[Task data Boundary: Start]

(* ===== verification/BillingExprProps.v ===== *)
(** * Properties of the request rules

    The editor's groups survive the way through the expression, except for
    the conditions on parameters that the builder writes with a guard. *)
From Stdlib Require Import ZArith.
From S2P Require Import Prelude JsString JsValue Json JsConvert JsonPrint JsRegex JsNumber BillingExpr.
Local Open Scope N_scope.

(** ** Texts that the expression carries as they are *)

Definition clean_char (c : N) : bool :=
  (32 <=? c) && (c <? 65536) && negb (is_high c) && negb (is_low c) &&
  negb (one_of [34; 92; 40; 41; 38; 124; 8232; 8233] c).
Definition clean (s : jstr) : Prop := forallb clean_char s = true.

Lemma clean_char_not d c : clean_char c = true -> clean_char d = false -> c <> d.
Proof. congruence. Qed.

Lemma forallb_imp {A} (p q : A -> bool) s :
  (forall c, p c = true -> q c = true) -> forallb p s = true -> forallb q s = true.
Proof. intros H. induction s as [|c s IH]; simpl; [done|]. intros [Hc Hs]%andb_prop. by rewrite H, IH. Qed.

Lemma clean_not_quote s : clean s -> forallb not_quote s = true.
Proof.
  apply forallb_imp. intros c Hc. unfold not_quote. apply negb_true_iff, N.eqb_neq.
  by apply (clean_char_not _ _ Hc).
Qed.

Lemma quote_unit_clean c : clean_char c = true -> quote_unit c = [c].
Proof.
  intros Hc. unfold quote_unit.
  assert (32 <= c) as Hge by (unfold clean_char in Hc; rewrite !andb_true_iff, N.leb_le in Hc; tauto).
  pose proof (clean_char_not 34 c Hc eq_refl). pose proof (clean_char_not 92 c Hc eq_refl).
  rewrite (proj2 (N.ltb_ge c 32)) by done.
  by rewrite !(proj2 (N.eqb_neq _ _)) by lia.
Qed.

Lemma quote_clean s : clean s -> quote s = qt ++ s ++ qt.
Proof.
  intros Hs. unfold quote, qt. do 2 f_equal. unfold clean in Hs. induction s as [|c s IH]; [done|].
  cbn in Hs. apply andb_prop in Hs as [Hc Hs]. cbn [quote_body].
  assert (is_high c = false /\ is_low c = false) as [Hh Hl].
  { unfold clean_char in Hc. rewrite !andb_true_iff, !negb_true_iff in Hc. tauto. }
  rewrite Hh, Hl, (quote_unit_clean _ Hc). cbn. by rewrite IH.
Qed.

Lemma is_numeric_spec s : is_numeric_literal s = true -> forallb numeric_char s = true /\ s <> [].
Proof.
  unfold is_numeric_literal. rewrite bool_decide_eq_true. intros [y Hy]. split.
  - assert (over numeric_char NUMERIC_LITERAL_REGEX) as Ho.
    { cbn. unfold one_of, numeric_char.
      repeat (apply conj || exact I); intros c Hc;
        rewrite ?Hc; try done; apply bool_decide_eq_true in Hc || (apply N.eqb_eq in Hc; subst); try done;
        vm_compute in Hc; repeat (apply elem_of_cons in Hc as [->|Hc]; [done|]); set_solver. }
    destruct (rmatch_over numeric_char _ _ _ _ Ho Hy) as (w & z & Hs & Hw & _ & He).
    cbn in Hs. rewrite He, app_nil_r in Hs by done. by subst.
  - intros ->. by vm_compute in Hy.
Qed.

(** ** Matching piece by piece *)

Lemma bol_start k s cs : rmatch RBol k (MState None s cs) = k (MState None s cs).
Proof. done. Qed.

Lemma eol_end k pr cs : rmatch REol k (MState pr [] cs) = k (MState pr [] cs).
Proof. done. Qed.

Lemma lit_end s k pr cs : rmatch (RLit s) k (MState pr s cs) = k (MState (last_of pr s) [] cs).
Proof. rewrite <- (app_nil_r s) at 2. apply lit_pieces. Qed.

Lemma rmatch_lit_split a b k x : rmatch (RLit (a ++ b)) k x = rmatch (RLit a) (rmatch (RLit b) k) x.
Proof.
  revert x. induction a as [|c a IH]; intros x; [done|]. cbn [app RLit foldr rmatch].
  destruct (rest x) as [|d s]; [done|]. destruct (c =? d); [|done]. apply IH.
Qed.

Lemma back_pieces n k pr w t cs :
  group n (MState pr (w ++ t) cs) = w ->
  rmatch (RBack n) k (MState pr (w ++ t) cs) = k (MState (last_of pr w) t cs).
Proof. intros H. cbn [rmatch rest]. by rewrite H, startsWith_app, advance_pieces. Qed.

Lemma quoted_pieces n k pr w t cs :
  w <> [] -> forallb not_quote w = true ->
  rmatch (quoted n) k (MState pr (qt ++ w ++ qt ++ t) cs) = k (MState (Some 34) t ((n, w) :: cs)).
Proof.
  intros Hne Hw. unfold quoted. rewrite rmatch_seq, lit_pieces, rmatch_seq.
  unfold qt at 1. rewrite group_run_lit by done. by rewrite lit_pieces.
Qed.

(** Alternatives that are literals, none a prefix of the text but one. *)
Ltac literal_group Hf :=
  let k' := fresh "k" in
  rewrite rmatch_group;
  match goal with |- context [rmatch _ ?f (MState ?pr (?w ++ ?t) ?cs)] =>
    set (k' := f); transitivity (k' (MState (last_of pr w) t cs));
    [|unfold k'; by rewrite consumed_pieces]
  end;
  repeat (apply elem_of_cons in Hf as [->|Hf]); [..|set_solver];
  rewrite !rmatch_alt, !rmatch_lit; cbn [rest];
  rewrite ?startsWith_app, ?advance_pieces;
  by destruct (k' (MState (last_of _ _) _ _)).

Lemma time_func_pieces n k pr f t cs :
  f ∈ TIME_FUNCS ->
  rmatch (time_func n) k (MState pr (f ++ t) cs) = k (MState (last_of pr f) t ((n, f) :: cs)).
Proof. unfold TIME_FUNCS, time_func. intros Hf. literal_group Hf. Qed.

Definition time_ops : list jstr := [js "=="; js ">="; js "<"].

Lemma time_ops_pieces k pr op t cs :
  op ∈ time_ops ->
  rmatch (RGroup 3 (RAlt (RLit (js "==")) (RAlt (RLit (js ">=")) (RLit (js "<"))))) k
    (MState pr (op ++ t) cs) = k (MState (last_of pr op) t ((3%nat, op) :: cs)).
Proof. unfold time_ops. intros Hop. literal_group Hop. Qed.

Definition text_ok (s : jstr) : Prop := s <> [] /\ forallb not_quote s = true.
Definition number_ok (s : jstr) : Prop := s <> [] /\ forallb numeric_char s = true.

Lemma time_head_pieces f tz r k pr t cs :
  f ∈ TIME_FUNCS -> text_ok tz ->
  rmatch (RSeq (time_func 1) (RSeq (RLit (js "(")) (RSeq (quoted 2) r))) k
    (MState pr (f ++ js "(" ++ qt ++ tz ++ qt ++ t) cs) =
  rmatch r k (MState (Some 34) t ((2%nat, tz) :: (1%nat, f) :: cs)).
Proof.
  intros Hf [Hne Hq]. rewrite rmatch_seq, time_func_pieces by done.
  rewrite rmatch_seq, lit_pieces, rmatch_seq. by rewrite quoted_pieces.
Qed.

[Task data Boundary: End]

All that is wanted is the stretch of lines above from the one containing "Lemma rmatch_lit_split a" through the one containing "Proof. intros H. cbn", duplicated exactly.

Exercise solution:
Lemma rmatch_lit_split a b k x : rmatch (RLit (a ++ b)) k x = rmatch (RLit a) (rmatch (RLit b) k) x.
Proof.
  revert x. induction a as [|c a IH]; intros x; [done|]. cbn [app RLit foldr rmatch].
  destruct (rest x) as [|d s]; [done|]. destruct (c =? d); [|done]. apply IH.
Qed.

Lemma back_pieces n k pr w t cs :
  group n (MState pr (w ++ t) cs) = w ->
  rmatch (RBack n) k (MState pr (w ++ t) cs) = k (MState (last_of pr w) t cs).
Proof. intros H. cbn [rmatch rest]. by rewrite H, startsWith_app, advance_pieces. Qed.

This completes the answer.